'Graças a Deus saí', diz ex-presidente da Infraero à CPI

Aos Senadores, José Carlos Pereira lamenta que não tenha conseguido solucionar a crise no setor aéreo

16 de agosto de 2007 | 12h22

"Graças a Deus saí", afirmou o ex-presidente da Empresa Brasileira de infra-estrutura Aeroportuária (Infraero) José Carlos Pereira, em depoimento à CPI do Apagão Aéreo do Senado nesta quinta-feira, 16. Pereira defendeu que o Ministério da Defesa seja conduzido por um civil e afirmou que o "poder militar deve ser comandado pelo ministério."  Segundo Pereira, "se houvesse um plano aeroviário, não haveria crise no setor. Haveria um conjunto de medidas para apoiar o sistema. Isso não aconteceu, não está acontecendo. A união não tem um plano, mas os Estados têm." O ex-presidente da Infraero lamentou que não tenha conseguido resolver a crise aérea no País. Pereira contou aos senadores que, no dia 3 de janeiro falou com Waldir Pires sobre sua saída. "Acabei ficando até há 12 dias e várias vezes solicitei ao ministro. Minha alegação sempre foi esta, o problema do poder de fazer a reforma ampla de reajustar planos estratégicos e de me aproximar mais com outros órgãos do setor aéreo." Segundo ele, "a responsabilidade da criação de um plano aeroviário é da Defesa com a participação de Anac, Infraero, e das companhias aéreas." Apesar disso, Pereira afirmou que não cabia a ele analisar atitudes do governo e que a Infraero tenta "conviver junto com a Anac", e que tinha "esperanças" com a criação da agência. O relator da CPI, senador Demóstenes Torres (DEM-GO), questionou o ex-presidente da Infraero sobre a herança que recebeu na estatal. Segundo Pereira, ele chegou à Infraero tendo como função ser diretor de operações, e não presidente. "Com a saída do então presidente, o meu nome surgiu.

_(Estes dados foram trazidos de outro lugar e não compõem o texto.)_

(** * MedAssistPro (src/index.tsx): monitoring and reconciliation core

    A shallow embedding of the parts of [src/index.tsx] that carry logic:
    the haversine distance, the smartwatch monitor of the [App] component
    (vitals alert, GPS tracking and out-of-bounds alert effects), the
    hospital reconciliation of [handleFindHospitals] and the financial-aid
    handler [handleFindFinancialAid]; and, around them, the login gate
    [AuthGate], the markup of the results, the voice input, the chat of
    the health assistant, the screen of the hospital finder and the
    symptom check with its history.

    Conventions of the embedding.
    - A JavaScript number is an IEEE 754 binary64 value, here a
      [spec_float] with the operations [SF64add], [SF64mul], ... of the
      standard library (round to nearest, ties to even).
    - [Math.sin], [Math.cos] and [Math.atan2] are implementation-approximated
      in ECMAScript: they are an interface ([MathLib]) whose laws
      ([MathLibLaws]) are the results the language fixes at boundary
      arguments. [Math.sqrt] is the IEEE square root.
    - A JavaScript string is a list of code units; the development covers
      the code units U+0000..U+00FF (type [ascii]), a set closed under the
      string operations the program uses.
    - React state is a record; an event handler is a function from the
      record to the next record and the alerts it shows; an effect runs
      after a render when one of its dependencies changed.
    - An asynchronous handler is two functions, one up to its [await] and
      one from the reply on; the second runs on the state that the [App]
      is in when the reply arrives, after whatever handlers have run in
      between. *)

From Stdlib Require Import ZArith List Bool Ascii String Lia Btauto.
From Stdlib Require Import Floats.
Import ListNotations.

#[local] Set Warnings "-inexact-float,-register-all".
#[local] Open Scope Z_scope.

(* ================================================================= *)
(** ** JavaScript numbers *)

Module JsNumber.

Definition number := spec_float.

Definition add : number -> number -> number := SF64add.
Definition sub : number -> number -> number := SF64sub.
Definition mul : number -> number -> number := SF64mul.
Definition div : number -> number -> number := SF64div.
Definition sqrt : number -> number := SF64sqrt.

(** [x > y] *)
Definition gt (x y : number) : bool := SFltb y x.
(** [x < y] *)
Definition lt (x y : number) : bool := SFltb x y.

Definition isFinite (x : number) : bool :=
  match x with
  | S754_zero _ | S754_finite _ _ _ => true
  | S754_infinity _ | S754_nan => false
  end.

Abbreviation posZero := (S754_zero false).
Abbreviation negZero := (S754_zero true).
Abbreviation NaN := S754_nan.

(** The numeric literals of the program. *)
Definition n1 : number := Eval vm_compute in Prim2SF 1%float.
Definition n2 : number := Eval vm_compute in Prim2SF 2%float.
Definition n4 : number := Eval vm_compute in Prim2SF 4%float.
Definition n5 : number := Eval vm_compute in Prim2SF 5%float.
Definition n6 : number := Eval vm_compute in Prim2SF 6%float.
Definition n180 : number := Eval vm_compute in Prim2SF 180%float.
Definition n6371 : number := Eval vm_compute in Prim2SF 6371%float.
Definition n3_8 : number := Eval vm_compute in Prim2SF 3.8%float.
Definition n5_0 : number := Eval vm_compute in Prim2SF 5.0%float.
(** [Math.PI], the binary64 value nearest to pi. *)
Definition Math_PI : number :=
  Eval vm_compute in Prim2SF 0x1.921fb54442d18p+1%float.

(** The implementation-approximated functions of [Math] that
    [calculateDistance] calls. *)
Class MathLib := {
  Math_sin : number -> number;
  Math_cos : number -> number;
  Math_atan2 : number -> number -> number
}.

(** What ECMAScript requires of every implementation (ECMA-262,
    sections Math.sin, Math.cos and Math.atan2): the results at NaN, at
    the zeros and at the infinities. *)
Class MathLibLaws (M : MathLib) : Prop := {
  sin_nan : Math_sin NaN = NaN;
  sin_zero : forall s, Math_sin (S754_zero s) = S754_zero s;
  sin_infinity : forall s, Math_sin (S754_infinity s) = NaN;
  cos_nan : Math_cos NaN = NaN;
  cos_zero : forall s, Math_cos (S754_zero s) = n1;
  cos_infinity : forall s, Math_cos (S754_infinity s) = NaN;
  atan2_nan_l : forall x, Math_atan2 NaN x = NaN;
  atan2_nan_r : forall y, Math_atan2 y NaN = NaN;
  atan2_zero_pos : forall x, gt x posZero = true ->
                             Math_atan2 posZero x = posZero
}.

(** A valid number of magnitude at most 1. *)
Definition inUnitRange (x : number) : bool :=
  valid_binary x && SFleb (SFabs x) n1.

(** Two properties of the functions approximated that the routines of
    the engines keep, beyond what ECMAScript words: the sine of [-x] is
    the sine of [x] with the sign changed, and the cosine of a finite
    number is a number of magnitude at most 1. *)
Class MathLibRange (M : MathLib) : Prop := {
  sin_odd : forall x, Math_sin (SFopp x) = SFopp (Math_sin x);
  cos_range : forall x, isFinite x = true -> inUnitRange (Math_cos x) = true
}.

End JsNumber.
Import JsNumber.

(* ================================================================= *)
(** ** A reference [MathLib]

    One implementation of the interface, by power series in binary64
    arithmetic, with the results ECMAScript fixes at the boundary
    arguments. It serves to run the program on concrete inputs; engines
    ship routines of their own, and the theorems below hold for every
    implementation that satisfies [MathLibLaws]. *)

Module RefMath.

(** A small integer as a number. *)
Definition ofZ (z : Z) : number := binary_normalize prec emax z 0 false.

Definition withSign (s : bool) (x : number) : number :=
  if s then SFopp x else x.

(** [1 - (x2 / k1) * (1 - (x2 / k2) * ...)] *)
Fixpoint horner (x2 : number) (ks : list Z) : number :=
  match ks with
  | [] => n1
  | k :: ks' => sub n1 (mul (div x2 (ofZ k)) (horner x2 ks'))
  end.

Definition sinSeries (x : number) : number :=
  mul x (horner (mul x x) [6; 20; 42; 72; 110; 156; 210; 272; 342; 420; 506; 600]).

Definition cosSeries (x : number) : number :=
  horner (mul x x) [2; 12; 30; 56; 90; 132; 182; 240; 306; 380; 462; 552].

Definition sin (x : number) : number :=
  match x with
  | S754_nan | S754_infinity _ => NaN
  | S754_zero _ => x
  | S754_finite s m e => withSign s (sinSeries (S754_finite false m e))
  end.

(** A value of the series that has left the range of the cosine is
    brought back to its nearer end. *)
Definition clampUnit (v : number) : number :=
  if inUnitRange v then v
  else match v with
       | S754_finite true _ _ | S754_infinity true => SFopp n1
       | _ => n1
       end.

Fui indicado pelo Presidente da República, que me chamou muita a atenção na questão de segurança da empresa", contou. Segundo Pereira, ele foi surpreendido com o número de processos que a Infraero sofria no Tribunal de Contas da União (TCU) - após Demóstenes afirmar que a comissão analisou 100 processos do TCU. Apesar disso, Pereira afirmou que não é possível afirmar que há uma máfia dentro da Infraero, "não posso afirmar que algo está organizado." Texto alterado às 14h32 para acréscimo de informações.